(** [Decode(buffer, MAX_DOC_PER_RECORD, count)]: the buffer is as long as a record. *)
Definition decodeRow (buffer : list Z) (d : InMemDocListDecoder) : SM (option (list Z * Z) * InMemDocListDecoder) :=
  let* (o, rd) := Buffered.Decode (_docListBuffer d) buffer (_docListReader d) in
  ret (o, set_reader rd d).

(** The result is [None] when the function returns false; what the output parameters hold then is left out. *)
Definition DecodeDocBufferWithoutSkipList (lastDocIdInPrevRecord offset startDocId : Z) (buffer : list Z) (currentTTF : Z) (d : InMemDocListDecoder)
    : SM (option DocBufferInfo * InMemDocListDecoder) :=
  if _finishDecoded d then ret (None, d)
  else
    let* rd := Buffered.Seek offset (_docListReader d) in
    let* (o, d) := decodeRow buffer (set_reader rd d) in
    match o with
    | None => ret (None, d)
    | Some (buffer, decodeCount) =>
        let* (firstDocId, lastDocId) :=
          if _isReferenceCompress d then
            let* bufferReader := lift (Reset 4 (memoryOf 4 buffer)) in
            let* last := lift (at_ 4 (Z.to_nat (decodeCount - 1)) bufferReader) in
            let* first := lift (at_ 4 0 bufferReader) in
            ret (i32 first, i32 last)
          else
            let* first := lift (deref (buffer !! 0%nat)) in
            let last := foldl (fun acc x => i32 (acc + x)) lastDocIdInPrevRecord (take (Z.to_nat decodeCount) buffer) in
            ret (i32 (first + lastDocIdInPrevRecord), last) in
        if lastDocId <? startDocId then ret (None, d)
        else ret (Some (mkInfo buffer firstDocId lastDocId currentTTF), set_finished d)
    end.

Definition DecodeDocBuffer (startDocId : Z) (buffer : list Z) (d : InMemDocListDecoder) : SM (option DocBufferInfo * InMemDocListDecoder) :=
  match _skipListReader d with
  | None => DecodeDocBufferWithoutSkipList 0 0 startDocId buffer 0 d
  | Some s =>
      let* (o, s) := SkipTo (u32 startDocId) s in
      match o with
      | None =>
          let* lastDocIdInPrevRecord := GetLastKeyInBuffer s in
          let* offset := GetLastValueInBuffer s in
          DecodeDocBufferWithoutSkipList (i32 lastDocIdInPrevRecord) offset startDocId buffer (GetCurrentTTF s) (set_skip s d)
      | Some (lastDocId, lastDocIdInPrevRecord, offset, recordLen) =>
          let d := set_skip s d in
          let* rd := Buffered.Seek offset (_docListReader d) in
          let* (o, d) := decodeRow buffer (set_reader rd d) in
          let buffer := match o with Some (buffer, _) => buffer | None => buffer end in
          let* first :=
            if _isReferenceCompress d then lift (GetFirstValue 4 (memoryOf 4 buffer))
            else let* first := lift (deref (buffer !! 0%nat)) in ret (first + lastDocIdInPrevRecord) in
          ret (Some (mkInfo buffer (i32 first) (i32 lastDocId) (GetPrevTTF s)), d)
      end
  end.

(** [DecodeCurrentTFBuffer], [DecodeCurrentDocPayloadBuffer] and [DecodeCurrentFieldMapBuffer] *)
Definition DecodeCurrentTFBuffer (tfBuffer : list Z) (d : InMemDocListDecoder) : SM (option (list Z) * InMemDocListDecoder) :=
  let* (o, d) := decodeRow tfBuffer d in ret (match o with Some (buffer, _) => Some buffer | None => None end, d).
Definition DecodeCurrentDocPayloadBuffer (docPayloadBuffer : list Z) (d : InMemDocListDecoder) : SM (list Z * InMemDocListDecoder) :=
  let* (o, d) := decodeRow docPayloadBuffer d in ret (match o with Some (buffer, _) => buffer | None => docPayloadBuffer end, d).
Definition DecodeCurrentFieldMapBuffer (fieldBitmapBuffer : list Z) (d : InMemDocListDecoder) : SM (list Z * InMemDocListDecoder) :=
  let* (o, d) := decodeRow fieldBitmapBuffer d in ret (match o with Some (buffer, _) => buffer | None => fieldBitmapBuffer end, d).

(** [BufferedSegmentIndexDecoder::GetSeekedDocCount] *)
Definition GetSeekedDocCount (d : InMemDocListDecoder) : Z := u32 (Z.shiftl (_skipedItemCount d) 7).

(** [InMemDocListDecoder::Init] *)
Definition Init (df : Z) (skip : option SkipListReader) (b : BufferedByteSlice) (isReferenceCompress : bool) : SM InMemDocListDecoder :=
  let* rd := Buffered.Open b in
  ret (mkDocDecoder skip b rd df false isReferenceCompress 0).

(** [DocListEncoder::GetInMemDocListDecoder]; [arrays] is what the arrays of the skip list reader hold before they are used. *)
Definition GetInMemDocListDecoder (arrays : list Z * list Z * list Z) (e : DocEncoder.DocListEncoder) : SM InMemDocListDecoder :=
  let df := DocEncoder._df e in
  let reference := DocEncoder.isReference (DocEncoder._compressMode e) in
  let '(a1, a2, a3) := arrays in
  let* skip :=
    match DocEncoder._docSkipListWriter e with
    | None => ret None
    | Some w =>
        if DocEncoder.skipListHasTf (DocEncoder._docListFormat e) then
          let* r := TriReader.MemLoad (SkipWriter.base w) a1 a2 a3 in ret (Some (TriSkip r))
        else
          let* r := PairReader.MemLoad (SkipWriter.base w) a1 a2 reference in ret (Some (PairSkip r))
    end in
  let* b := new_BufferedByteSlice in
  let* docListBuffer := SnapShot (DocEncoder._docListBuffer e) b in
  Init df skip docListBuffer reference.
End Decoder.

End DocDecoder.

(** ** Postings that the dictionary keeps

    The posting of a term with one document, or with documents in a row, may be part of the value of the dictionary: [DictInlineEncoder],
    [DictInlineDecoder] and [DictInlineFormatter]. *)

Module DictInline.
Import Rows.

Definition MAX_DICT_INLINE_AVAILABLE_SIZE : Z := 7.

(** [DictInlineEncoder::CalculateCompressedSize] *)
Definition CalculateCompressedSize (data : list Z) : res Z :=
  foldl (fun compressSize value =>
           let! compressSize := compressSize in
           let! l := VByte.GetVInt32Length value in
           Ok (u32 (compressSize + l))) (Ok 0) data.

(** [DictInlineEncoder::CompressData]: the bytes of [buffer], the position [cursor] in it, and [remainBufferLen] *)
Definition CompressData (st : list Z * nat * Z) (value : Z) : res (list Z * nat * Z) :=
  let '(buffer, cursor, remainBufferLen) := st in
  let! (tail, compressSize) := VByte.EncodeVInt32 (drop cursor buffer) remainBufferLen value in
  Ok (take cursor buffer ++ tail, (cursor + Z.to_nat compressSize)%nat, u32 (remainBufferLen - compressSize)).

(** [DictInlineEncoder::Encode]: [None] when it returns false *)
Definition Encode (data : list Z) : res (option Z) :=
  let! calculateSize := CalculateCompressedSize data in
  if MAX_DICT_INLINE_AVAILABLE_SIZE <? calculateSize then Ok None
  else
    let! (buffer, _, _) := foldl (fun st value => let! st := st in CompressData st value) (Ok (bytes 8 0, 0%nat, 8)) data in
    Ok (Some (join buffer)).

(** [DictInlineEncoder::EncodeContinuousDocId]: [dfFirst] and the value, [None] when it returns false *)
Definition THRESHOLD : Z := 0xFFFFFFF.
Definition EncodeContinuousDocId (startDocid df : Z) (enableDictInlineLongDF : bool) : option (bool * Z) :=
  if (THRESHOLD <? df) && (negb enableDictInlineLongDF || (THRESHOLD <? startDocid)) then None
  else
    let dfFirst := negb (THRESHOLD <? df) in
    let '(v1, v2) := if dfFirst then (u64 startDocid, u64 df) else (u64 df, u64 startDocid) in
    Some (dfFirst, Z.lor v1 (u64 (Z.shiftl v2 32))).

┄┄┄┄┄┄┄┄┄┄┄┄┄┄┄┄┄┄┄┄

Each line of the material with the word "DecodeCurrentFieldMapBuffer" in it should be listed.

▶ [Answer box]
(** [DecodeCurrentTFBuffer], [DecodeCurrentDocPayloadBuffer] and [DecodeCurrentFieldMapBuffer] *)
Definition DecodeCurrentFieldMapBuffer (fieldBitmapBuffer : list Z) (d : InMemDocListDecoder) : SM (list Z * InMemDocListDecoder) :=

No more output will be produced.